-- Given entries follows --
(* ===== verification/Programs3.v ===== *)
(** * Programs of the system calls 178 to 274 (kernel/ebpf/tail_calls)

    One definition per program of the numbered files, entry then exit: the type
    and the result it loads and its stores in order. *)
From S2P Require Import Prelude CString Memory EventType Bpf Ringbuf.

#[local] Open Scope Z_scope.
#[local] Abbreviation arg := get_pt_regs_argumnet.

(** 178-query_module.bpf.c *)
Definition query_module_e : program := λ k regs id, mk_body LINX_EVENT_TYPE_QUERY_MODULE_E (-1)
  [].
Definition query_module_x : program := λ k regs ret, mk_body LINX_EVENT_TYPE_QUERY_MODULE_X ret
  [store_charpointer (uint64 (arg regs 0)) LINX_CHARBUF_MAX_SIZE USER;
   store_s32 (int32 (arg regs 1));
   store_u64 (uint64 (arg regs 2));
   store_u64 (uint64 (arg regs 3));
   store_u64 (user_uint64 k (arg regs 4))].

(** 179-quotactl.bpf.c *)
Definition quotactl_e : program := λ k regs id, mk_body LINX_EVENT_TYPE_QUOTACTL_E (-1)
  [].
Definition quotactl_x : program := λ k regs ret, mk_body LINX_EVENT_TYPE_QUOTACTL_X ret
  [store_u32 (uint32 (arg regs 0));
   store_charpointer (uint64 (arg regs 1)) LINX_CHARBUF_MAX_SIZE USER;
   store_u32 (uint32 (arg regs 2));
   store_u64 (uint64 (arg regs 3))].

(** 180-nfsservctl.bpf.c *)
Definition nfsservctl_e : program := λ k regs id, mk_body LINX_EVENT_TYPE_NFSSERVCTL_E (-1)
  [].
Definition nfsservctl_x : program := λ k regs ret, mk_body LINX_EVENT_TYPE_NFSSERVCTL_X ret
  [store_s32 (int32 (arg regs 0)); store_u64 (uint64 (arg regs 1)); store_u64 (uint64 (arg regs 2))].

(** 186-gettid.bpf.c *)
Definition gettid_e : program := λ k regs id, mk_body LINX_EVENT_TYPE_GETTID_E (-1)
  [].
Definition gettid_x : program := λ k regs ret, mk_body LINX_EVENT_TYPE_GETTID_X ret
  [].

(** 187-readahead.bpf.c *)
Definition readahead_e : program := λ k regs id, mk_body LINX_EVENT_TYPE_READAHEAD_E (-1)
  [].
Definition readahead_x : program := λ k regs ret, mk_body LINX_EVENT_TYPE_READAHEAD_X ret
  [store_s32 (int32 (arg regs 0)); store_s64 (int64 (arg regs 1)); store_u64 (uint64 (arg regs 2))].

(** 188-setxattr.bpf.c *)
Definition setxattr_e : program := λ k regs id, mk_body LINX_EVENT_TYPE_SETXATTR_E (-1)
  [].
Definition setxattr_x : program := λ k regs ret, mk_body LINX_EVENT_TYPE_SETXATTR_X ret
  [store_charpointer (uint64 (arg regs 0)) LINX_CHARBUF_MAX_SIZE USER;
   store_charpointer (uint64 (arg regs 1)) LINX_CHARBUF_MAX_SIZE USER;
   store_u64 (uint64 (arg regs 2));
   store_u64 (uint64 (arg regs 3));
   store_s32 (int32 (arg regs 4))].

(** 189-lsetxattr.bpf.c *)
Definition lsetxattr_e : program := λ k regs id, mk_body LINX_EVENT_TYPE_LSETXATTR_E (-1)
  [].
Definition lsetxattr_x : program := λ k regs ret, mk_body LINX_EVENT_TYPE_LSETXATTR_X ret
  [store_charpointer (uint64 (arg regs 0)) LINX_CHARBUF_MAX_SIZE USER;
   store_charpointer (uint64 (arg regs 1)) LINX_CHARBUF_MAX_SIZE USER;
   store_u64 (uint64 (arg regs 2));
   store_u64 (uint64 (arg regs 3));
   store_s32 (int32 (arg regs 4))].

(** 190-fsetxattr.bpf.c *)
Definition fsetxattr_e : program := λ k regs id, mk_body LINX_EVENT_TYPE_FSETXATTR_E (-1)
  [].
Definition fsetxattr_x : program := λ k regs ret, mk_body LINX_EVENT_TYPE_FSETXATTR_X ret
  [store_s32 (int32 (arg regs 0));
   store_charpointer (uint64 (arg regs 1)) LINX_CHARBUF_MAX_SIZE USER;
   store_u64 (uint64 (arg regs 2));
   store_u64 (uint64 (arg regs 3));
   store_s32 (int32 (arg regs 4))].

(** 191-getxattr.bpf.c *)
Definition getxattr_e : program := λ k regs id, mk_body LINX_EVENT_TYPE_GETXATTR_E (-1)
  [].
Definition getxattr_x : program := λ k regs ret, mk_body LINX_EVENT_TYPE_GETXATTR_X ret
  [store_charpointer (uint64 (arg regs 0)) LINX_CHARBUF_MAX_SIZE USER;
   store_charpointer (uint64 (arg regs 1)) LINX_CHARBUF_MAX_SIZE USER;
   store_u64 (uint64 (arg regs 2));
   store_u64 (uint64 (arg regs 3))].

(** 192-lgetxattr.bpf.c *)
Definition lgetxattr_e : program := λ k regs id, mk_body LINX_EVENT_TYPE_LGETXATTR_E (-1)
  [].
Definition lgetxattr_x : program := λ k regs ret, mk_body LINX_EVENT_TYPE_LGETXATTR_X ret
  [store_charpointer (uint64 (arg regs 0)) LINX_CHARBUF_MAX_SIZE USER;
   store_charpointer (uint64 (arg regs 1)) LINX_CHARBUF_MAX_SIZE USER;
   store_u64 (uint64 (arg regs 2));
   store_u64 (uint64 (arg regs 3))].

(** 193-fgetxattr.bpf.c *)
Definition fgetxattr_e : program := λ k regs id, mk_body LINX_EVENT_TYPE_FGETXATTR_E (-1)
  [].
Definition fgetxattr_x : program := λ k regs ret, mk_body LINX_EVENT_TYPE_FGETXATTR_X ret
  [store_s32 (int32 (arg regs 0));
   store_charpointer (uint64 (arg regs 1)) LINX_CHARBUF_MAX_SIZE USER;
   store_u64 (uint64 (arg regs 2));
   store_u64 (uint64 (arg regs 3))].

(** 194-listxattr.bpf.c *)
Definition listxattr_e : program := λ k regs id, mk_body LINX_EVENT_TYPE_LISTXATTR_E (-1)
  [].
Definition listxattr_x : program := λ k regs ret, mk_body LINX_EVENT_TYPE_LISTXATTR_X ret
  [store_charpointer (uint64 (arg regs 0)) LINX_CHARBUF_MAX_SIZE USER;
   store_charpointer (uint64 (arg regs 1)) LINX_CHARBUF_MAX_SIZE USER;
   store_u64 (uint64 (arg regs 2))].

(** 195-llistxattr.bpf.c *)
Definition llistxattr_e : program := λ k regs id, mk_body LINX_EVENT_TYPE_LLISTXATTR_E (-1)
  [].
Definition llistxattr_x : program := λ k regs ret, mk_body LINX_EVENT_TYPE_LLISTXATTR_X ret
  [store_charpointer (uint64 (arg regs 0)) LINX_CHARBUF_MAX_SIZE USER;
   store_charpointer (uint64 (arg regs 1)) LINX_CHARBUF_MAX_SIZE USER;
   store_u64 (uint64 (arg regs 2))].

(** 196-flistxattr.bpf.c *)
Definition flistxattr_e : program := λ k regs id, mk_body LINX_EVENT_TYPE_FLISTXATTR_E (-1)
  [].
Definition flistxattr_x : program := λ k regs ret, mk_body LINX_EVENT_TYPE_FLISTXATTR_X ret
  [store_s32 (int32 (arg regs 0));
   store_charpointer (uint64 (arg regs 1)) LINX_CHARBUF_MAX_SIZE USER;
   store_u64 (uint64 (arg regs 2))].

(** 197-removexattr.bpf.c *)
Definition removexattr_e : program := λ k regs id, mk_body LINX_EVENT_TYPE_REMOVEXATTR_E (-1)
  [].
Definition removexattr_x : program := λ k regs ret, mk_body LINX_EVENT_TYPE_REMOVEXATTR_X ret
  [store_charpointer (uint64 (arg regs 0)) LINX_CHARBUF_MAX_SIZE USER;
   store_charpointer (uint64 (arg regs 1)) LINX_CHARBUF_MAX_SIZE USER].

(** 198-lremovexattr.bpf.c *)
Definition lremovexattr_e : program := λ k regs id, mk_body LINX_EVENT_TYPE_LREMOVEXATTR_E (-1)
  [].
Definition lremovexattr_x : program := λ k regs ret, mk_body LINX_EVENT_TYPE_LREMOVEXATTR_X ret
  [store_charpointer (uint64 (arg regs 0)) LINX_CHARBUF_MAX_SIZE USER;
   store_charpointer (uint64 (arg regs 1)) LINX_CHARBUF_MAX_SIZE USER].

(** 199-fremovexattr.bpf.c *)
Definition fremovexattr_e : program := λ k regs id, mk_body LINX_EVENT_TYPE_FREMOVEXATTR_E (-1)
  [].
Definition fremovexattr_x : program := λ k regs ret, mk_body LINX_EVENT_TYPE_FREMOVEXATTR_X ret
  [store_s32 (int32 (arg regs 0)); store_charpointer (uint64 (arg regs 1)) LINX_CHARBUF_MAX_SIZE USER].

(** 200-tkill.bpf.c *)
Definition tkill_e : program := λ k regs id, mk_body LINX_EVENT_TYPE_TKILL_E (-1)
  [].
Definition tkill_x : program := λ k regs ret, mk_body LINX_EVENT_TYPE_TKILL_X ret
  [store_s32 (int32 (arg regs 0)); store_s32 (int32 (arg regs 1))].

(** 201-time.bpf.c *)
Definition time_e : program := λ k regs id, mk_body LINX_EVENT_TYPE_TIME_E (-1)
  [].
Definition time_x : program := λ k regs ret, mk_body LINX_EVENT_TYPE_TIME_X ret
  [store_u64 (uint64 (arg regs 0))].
-- Given entries concluded --
-- Given entries follows --
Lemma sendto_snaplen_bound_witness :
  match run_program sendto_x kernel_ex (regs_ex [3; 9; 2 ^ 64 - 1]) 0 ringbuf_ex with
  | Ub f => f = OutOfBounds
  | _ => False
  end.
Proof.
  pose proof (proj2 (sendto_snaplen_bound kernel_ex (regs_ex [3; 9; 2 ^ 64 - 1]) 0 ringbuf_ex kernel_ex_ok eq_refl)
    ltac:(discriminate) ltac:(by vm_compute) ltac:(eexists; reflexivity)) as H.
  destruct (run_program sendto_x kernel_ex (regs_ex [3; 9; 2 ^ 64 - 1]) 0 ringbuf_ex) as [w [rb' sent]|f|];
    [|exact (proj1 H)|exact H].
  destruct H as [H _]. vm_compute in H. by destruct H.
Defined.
-- Given entries concluded --
-- Given entries follows --
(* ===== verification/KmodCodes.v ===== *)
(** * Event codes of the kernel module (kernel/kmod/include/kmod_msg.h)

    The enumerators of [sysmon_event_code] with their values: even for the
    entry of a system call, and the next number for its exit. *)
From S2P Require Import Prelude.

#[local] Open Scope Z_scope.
-- Given entries concluded --
**What you are asked to do:** All that belongs in the answer is the run of lines above from the line containing "Definition query_module_x : program" through the line containing "store_u64 (user_uint64 k (arg regs 4))].", exactly as written.

**Answer to this task:**
Definition query_module_x : program := λ k regs ret, mk_body LINX_EVENT_TYPE_QUERY_MODULE_X ret
  [store_charpointer (uint64 (arg regs 0)) LINX_CHARBUF_MAX_SIZE USER;
   store_s32 (int32 (arg regs 1));
   store_u64 (uint64 (arg regs 2));
   store_u64 (uint64 (arg regs 3));
   store_u64 (user_uint64 k (arg regs 4))].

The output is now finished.